• **Exercise brief**
When the word "assert" shows up in a line of the records below, copy that line.

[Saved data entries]
(** The bindings a session's invalidation drops are exactly those it removes. *)
Lemma bindings_in_without channel ls :
  bindings_in (omap (without channel) ls) + length (bound_to channel ls) = bindings_in ls.
Proof.
  induction ls as [|link bs ls Hl IH] using map_ind; [done|].
  assert (length (bound_to channel (<[link:=bs]> ls)) =
    (match bs !! channel with Some _ => 1 | None => 0 end) + length (bound_to channel ls)) as ->.
  { unfold bound_to.
    assert (omap (λ p : string * gmap string Binding, p.2 !! channel) (map_to_list (<[link:=bs]> ls)) ≡ₚ
      omap (λ p : string * gmap string Binding, p.2 !! channel) ((link, bs) :: map_to_list ls)) as ->.
    { by rewrite map_to_list_insert. }
    simpl. by destruct (bs !! channel). }
  rewrite (bindings_in_insert ls link bs Hl), omap_insert.
  assert (omap (without channel) ls !! link = None) as Hl' by (by rewrite lookup_omap, Hl).
  unfold without. destruct (bs !! channel) as [b|] eqn:Hb; simpl.
  - assert (size bs = S (size (delete channel bs))) as Hs.
    { rewrite <-(insert_delete_id bs channel b Hb) at 1. apply map_size_insert_None, lookup_delete_eq. }
    destruct (size (delete channel bs) =? 0)%nat eqn:Hz; simpl.
    + apply Nat.eqb_eq in Hz. rewrite delete_id by done. fold (without channel). lia.
    + rewrite bindings_in_insert by done. fold (without channel). lia.
  - rewrite bindings_in_insert by done. fold (without channel). lia.
Qed.

(** ** The bookkeeping invariant *)

Record wf m : Prop := {
  wf_count : count m = Z.of_nat (bindings_in (links m));
  wf_total : (0 ≤ count m ≤ Z.max 0 (total m))%Z;
  wf_link link bs : links m !! link = Some bs →
    (0 < Z.of_nat (size bs) ≤ perLink m)%Z;
  wf_binding link channel b : binding m link channel = Some b →
    Link b = link ∧ Channel b = channel ∧ ChannelFor (bKey b) = channel ∧ TenantID (bKey b) = tenant m
}.

Lemma binding_set_links m ls n link channel :
  binding (set_links m ls n) link channel = ls !! link ≫= lookup channel.
Proof. done. Qed.

Lemma size_le_bindings_in ls link bs : ls !! link = Some bs → size bs ≤ bindings_in ls.
Proof. intros H. rewrite (bindings_in_delete ls link bs H). lia. Qed.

• **Exercise solution**
  assert (length (bound_to channel (<[link:=bs]> ls)) =
    assert (omap (λ p : string * gmap string Binding, p.2 !! channel) (map_to_list (<[link:=bs]> ls)) ≡ₚ
  assert (omap (without channel) ls !! link = None) as Hl' by (by rewrite lookup_omap, Hl).
  - assert (size bs = S (size (delete channel bs))) as Hs.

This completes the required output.